The limit might have more to do with the hardware and your operating system settings than with the Python. If you are using threads for CPU bound tasks, I don't think Python is going to help due to Global Interpreter Lock.

hspandher
  • 15,934
  • 2
  • 32
  • 45
  • 1
    Indeed, however the Global Interpreter Lock is really *Python specific* (and more precisely specific to the cpython implementation most people use); it is not hardware or OS specific (so changing hardware or OS won't improve anything) – Basile Starynkevitch Jul 01 '17 at 10:47
  • @hspandher not sure what could be happening. If I replace threads by process it runs times faster! And it have no sense, start a new process have a lot of overhead and it must be less efficiency – Mquinteiro Jul 01 '17 at 10:54
  • 1
    In Python only one thread executes at a time, irrespective of how many you started. In your tasks are mix of CPU and IO bound, then it's fine. Otherwise using processes is your only option. Then again you need the find the optimal number of processes for your computer. – hspandher Jul 01 '17 at 11:00
  • 1
    @hspandher: That's a bit of an oversimplification: it's possible for Python threads to release the GIL for periods where they don't have to do any Python-level object allocation / reference counting / other things that need the GIL, and many of skimage's functions (mostly those written in Cython) already [do this](https://github.com/scikit-image/scikit-image/pull/1519), so it's reasonable to use thread-level parallelization with those functions. Unfortunately for the OP, `exposure.equalize_adapthist` isn't one of them. – Mark Dickinson Jul 01 '17 at 11:09
  • @hspandher I can't believe it!! I believe you but can't believe that behavior. Can some one give me link to read about it. – Mquinteiro Jul 01 '17 at 11:29
  • @MarkDickinson but actually what I'm doing is exactly the same that they do in your link [link](https://github.com/scikit-image/scikit-image/pull/1519) – Mquinteiro Jul 01 '17 at 11:33
  • 1
    @Mquinteiro: A Google search for "python global interpreter lock" will give you plenty of reading material. – Mark Dickinson Jul 01 '17 at 12:08
  • 1
    @Mquinteiro You can read about Python global interpreter lock anywhere, say http://jessenoller.com/blog/2009/02/01/python-threads-and-the-global-interpreter-lock.

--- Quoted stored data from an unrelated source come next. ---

(** C3: protecting an uplink message.  With an active context, a valid header
    type and room for the 7-byte header, the buffer receives exactly the
    sealed message of the uplink COUNT (payload ciphered for the two ciphered
    types only, MAC over the sequence number and the payload as sent), and the
    COUNT advances by one modulo 2^24. *)
Theorem protect_seals ctx b buf_len plain sht :
  uplink_ok ctx -> (buf_len <= length b)%nat -> sht_protected sht ->
  (1 <= length plain)%nat -> (7 + length plain <= buf_len)%nat ->
  exists ctx',
    ue_nas_security_protect_with_sht (Some b) buf_len ctx (Some plain) (length plain) sht
    = Some (Z.of_nat (7 + length plain),
            Some (over (sealed ctx 0 sht (sc_ul_count ctx) (sht_ciphered sht) plain) b), ctx')
    /\ ctx' = ctx <| sc_ul_count := sc_ul_count ctx' |>
    /\ ue_nas_count_value (sc_ul_count ctx') = (ue_nas_count_value (sc_ul_count ctx) + 1) mod 2 ^ 24.
Proof.
  intros Hc Hb Hsht Hp Hl. pose proof Hc as [_ _ _ Hul].
  exists (ctx <| sc_ul_count := ue_nas_count_increment (sc_ul_count ctx) |>).
  split; [|split; [reflexivity|by apply count_increment_eq]].
  rewrite protect_result by (done || lia). by rewrite take_ge by lia.
Qed.

(** Reading a sealed message. *)
Lemma envelope_fields sht mac s payload rest :
  let data := envelope sht mac s payload ++ rest in
  let len := (7 + length payload)%nat in
  0 <= mac < 2 ^ 32 ->
  data !! 0%nat = Some NAS_EPD_5GMM /\ data !! 1%nat = Some sht
  /\ received_mac_at data = Some mac /\ data !! 6%nat = Some s
  /\ slice data 6 (len - 6) = Some (s :: payload) /\ slice data 7 (len - 7) = Some payload
  /\ take 7 data = [NAS_EPD_5GMM; sht] ++ be_list 4 mac ++ [s] /\ drop len data = rest.
Proof.
  intros data len Hm. subst data len. unfold envelope. rewrite <- !app_assoc.
  pose proof (be_list_bytes 4 mac) as Hb. pose proof (be_val_be_list 4 mac) as Hv.
  destruct (be_list 4 mac) as [|a [|b [|c [|d [|]]]]] eqn:E; try done.
  cbn [app]. split; [done|]. split; [done|]. split; [|split; [done|]].
  - unfold received_mac_at. cbn.
    repeat match goal with H : Forall _ (_ :: _) |- _ => inv H end.
    rewrite be_word4, Hv by done. f_equal. change (256 ^ Z.of_nat 4) with (2 ^ 32). lia.
  - replace (7 + length payload - 6)%nat with (S (length payload)) by lia.
    replace (7 + length payload - 7)%nat with (length payload) by lia. split; [|split; [|split]].
    + exact (slice_app [_; _; a; b; c; d] (s :: payload) rest 6 (S (length payload)) eq_refl eq_refl).
    + exact (slice_app [_; _; a; b; c; d; s] payload rest 7 (length payload) eq_refl eq_refl).
    + done.
    + change (drop (length payload) (payload ++ rest) = rest). by rewrite drop_app_length.
Qed.

Lemma sealed_bytes ctx dir c ciphered plain :
  is_block (k_knas_enc (sc_keys ctx)) -> Forall is_byte plain ->
  Forall is_byte (if ciphered : bool
    then (ue_nas_cipher (sc_enc_alg ctx) (ue_nas_count_value c) (sc_bearer ctx) dir
            (k_knas_enc (sc_keys ctx)) plain).2 else plain).
Proof.
  intros Hk Hp. case_match; [|done]. unfold ue_nas_cipher. repeat case_match; simpl; try done.
  apply aes128_ctr_bytes; [done|apply cipher_iv_block|done].
Qed.

Lemma unprotect_accepts_sealed_gen ctx sht s plain rest :
  ctx_ok ctx -> 1 <= sht < 256 -> 0 <= s < 256 -> Forall is_byte plain ->
  let c := estimate_dl_count (sc_dl_count ctx) s in
  let wire := sealed ctx 1 sht c true plain in
  ue_nas_security_unprotect (Some (wire ++ rest)) (length wire) ctx
  = Some (Unwrapped 0 (take 7 wire ++ plain ++ rest) (ctx <| sc_dl_count := c |>)
            (Some (7%nat, length plain))).
Proof.
  intros [[Ha Hi He _] Hd] Hsht Hs Hp c wire.
  destruct (estimate_ok _ s Hd Hs) as (Hc & Hsq & _). fold c in Hc, Hsq.
  subst wire. unfold sealed. rewrite Hsq. set (count := ue_nas_count_value c).
  pose proof (cipher_length (sc_enc_alg ctx) count (sc_bearer ctx) 1 _ plain He) as Hlen.
  pose proof (cipher_involutive (sc_enc_alg ctx) count (sc_bearer ctx) 1 _ plain He) as Hinv.
  pose proof (sealed_bytes ctx 1 c true plain He Hp) as Hbytes. fold count in Hbytes.
  set (payload := (ue_nas_cipher _ _ _ _ _ plain).2) in *.
  assert (0 <= ue_nas_compute_mac (sc_int_alg ctx) count (sc_bearer ctx) 1
    (k_knas_int (sc_keys ctx)) (s :: payload) < 2 ^ 32) as Hmac
    by (apply compute_mac_range; [done|constructor; [done|done]]).
  set (mac := ue_nas_compute_mac _ _ _ _ _ _) in *.
  destruct (envelope_fields sht mac s payload rest Hmac) as (E0 & E1 & Em & E6 & S6 & S7 & T7 & D).
  assert (length (envelope sht mac s payload) = 7 + length payload)%nat as Hel
    by (unfold envelope; vlia).
  set (data := envelope sht mac s payload ++ rest) in *. rewrite Hel.
  unfold ue_nas_security_unprotect. rewrite Ha. cbn [negb]. bdec.
  rewrite E0. ob. change (NAS_EPD_5GMM =? NAS_EPD_5GMM) with true. cbn [negb].
  rewrite E1. ob. unfold NAS_SHT_NOT_PROTECTED. bdec. rewrite Em. ob. rewrite E6. ob. cbv zeta. fold c count.
  rewrite S6. ob. cbv zeta. fold c count mac. rewrite Z.eqb_refl, andb_false_r. rewrite S7. ob.
  cbv zeta. fold c count. change (sc_enc_alg (set_field c ctx)) with (sc_enc_alg ctx).
  change (sc_keys (set_field c ctx)) with (sc_keys ctx).
  change (sc_bearer (set_field c ctx)) with (sc_bearer ctx). rewrite Hinv, D. replace (7 + length payload - 7)%nat with (length plain) by lia.
  rewrite T7. unfold envelope. done.
Qed.

(** C2: a genuine downlink message is accepted.  A message sealed by the
    network (ciphered, direction 1) with the COUNT the UE estimates from its
    sequence number is deciphered to the original plain message, the downlink
    COUNT becomes that COUNT, and nothing else changes. *)
Theorem unprotect_accepts_sealed ctx sht s plain rest :
  ctx_ok ctx -> 1 <= sht < 256 -> 0 <= s < 256 -> Forall is_byte plain ->
  let c := estimate_dl_count (sc_dl_count ctx) s in
  let wire := sealed ctx 1 sht c true plain in
  ue_nas_security_unprotect (Some (wire ++ rest)) (length wire) ctx
  = Some (Unwrapped 0 (take 7 wire ++ plain ++ rest) (ctx <| sc_dl_count := c |>)
            (Some (7%nat, length plain))).
Proof. apply unprotect_accepts_sealed_gen. Qed.

Lemma received_mac_in data : (6 <= length data)%nat -> received_mac_at data <> None.
Proof.
  intros Hl. unfold received_mac_at.
  destruct (load_in data 2) as [? ->]; [lia|]. destruct (load_in data 3) as [? ->]; [lia|].
  destruct (load_in data 4) as [? ->]; [lia|]. destruct (load_in data 5) as [? ->]; [lia|]. done.
Qed.

Lemma unprotect_result ctx data len :
  (len <= length data)%nat ->
  exists r, ue_nas_security_unprotect (Some data) len ctx = Some r
  /\ (uw_rc r = -1 /\ uw_data r = data /\ uw_ctx r = ctx /\ uw_plain r = None
      \/ uw_rc r = 0
         /\ (data !! 1%nat = Some 0 /\ uw_data r = data /\ uw_ctx r = ctx
             /\ uw_plain r = Some (0%nat, len)
             \/ exists s covered, data !! 6%nat = Some s /\ slice data 6 (len - 6) = Some covered
                /\ uw_ctx r = ctx <| sc_dl_count := estimate_dl_count (sc_dl_count ctx) s |>
                /\ uw_plain r = Some (7, len - 7)%nat /\ (7 <= len)%nat
                /\ uw_data r = take 7 data ++ (ue_nas_cipher (sc_enc_alg ctx)
                     (ue_nas_count_value (sc_dl_count (uw_ctx r))) (sc_bearer ctx) 1
                     (k_knas_enc (sc_keys ctx)) (take (len - 7) (drop 7 data))).2 ++ drop len data
                /\ (sc_int_alg ctx <> UE_NIA0 ->
                    received_mac_at data = Some (ue_nas_compute_mac (sc_int_alg ctx)
                      (ue_nas_count_value (sc_dl_count (uw_ctx r))) (sc_bearer ctx) 1
                      (k_knas_int (sc_keys ctx)) covered)))).
Proof.
  intros Hl. unfold ue_nas_security_unprotect.
  assert (forall P : unwrapped -> Prop, P (Unwrapped (-1) data ctx None) ->
    exists r, Some (Unwrapped (-1) data ctx None) = Some r /\ P r) as Href by (intros; eauto).
  destruct (sc_active ctx); cbn [negb]; [|apply Href; by left].
  bcase; [apply Href; by left|].
  destruct (load_in data 0) as [epd ->]; [lia|]. ob.
  destruct (epd =? NAS_EPD_5GMM); cbn [negb]; [|apply Href; by left].
  destruct (load_in data 1) as [sht E1]; [lia|]. rewrite E1. ob. unfold NAS_SHT_NOT_PROTECTED.
  destruct (Z.eqb_spec sht 0) as [->|]; [eexists; split; [reflexivity|]; right; split; [done|by left]|].
  destruct (received_mac_at data) as [rm|] eqn:Erm.
  2: by destruct (received_mac_in data ltac:(lia) Erm).
  destruct (load_in data 6) as [s E6]; [lia|]. ob. rewrite E6. ob.
  rewrite (slice_in data 6) by lia. ob. rewrite (slice_in data 7) by lia. ob.
  set (cov := take (len - 6) (drop 6 data)).
  match goal with |- context [if ?c then _ else _] => destruct c eqn:Eg end.
  - apply Href. by left.
  - eexists. split; [reflexivity|]. right. split; [done|]. right. exists s, cov.
    split; [done|]. split; [done|]. split; [reflexivity|]. split; [reflexivity|].
    split; [done|]. split; [reflexivity|]. intros Hn. apply Z.eqb_neq in Hn. rewrite Hn in Eg. cbn [negb andb] in Eg.
    apply negb_false_iff, Z.eqb_eq in Eg. f_equal. exact Eg.
Qed.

If your tasks are IO bound, you might wanna look into asynchronous IO (asyncio) as well. – hspandher Jul 01 '17 at 12:19
0

I'm trying to use all the CPU so I'm using threading package

But I get similar time using one that ten threads (in a 12 threads cpu)

I'm aware that this question was posted over three years ago.

If you're using a standard distribution of Python, your system will only execute one Python thread at a time, including the main thread of your program, so adding more threads to your program or more cores to your system doesn't really get you anything when using the threading module in Python. You can research all of the pedantic details and ultracrepidarian opinions regarding the GIL / Global Interpreter Lock for more info on that.

What that means is that cpu-bound (computationally-intensive) code doesn't benefit greatly from factoring it into threads.

I/O-bound (waiting for file read/write, network read, or user I/O) code, however, benefits greatly from multithreading! So, start a thread for each network connection to your Python-based server.

Threads can also be great for triggering/throwing/raising signals at set periods, or simply to block out the processing sections of your code more logically.

Probably you want to use the multiprocessing module instead of threading.

Ian Moote
  • 851
  • 8
  • 15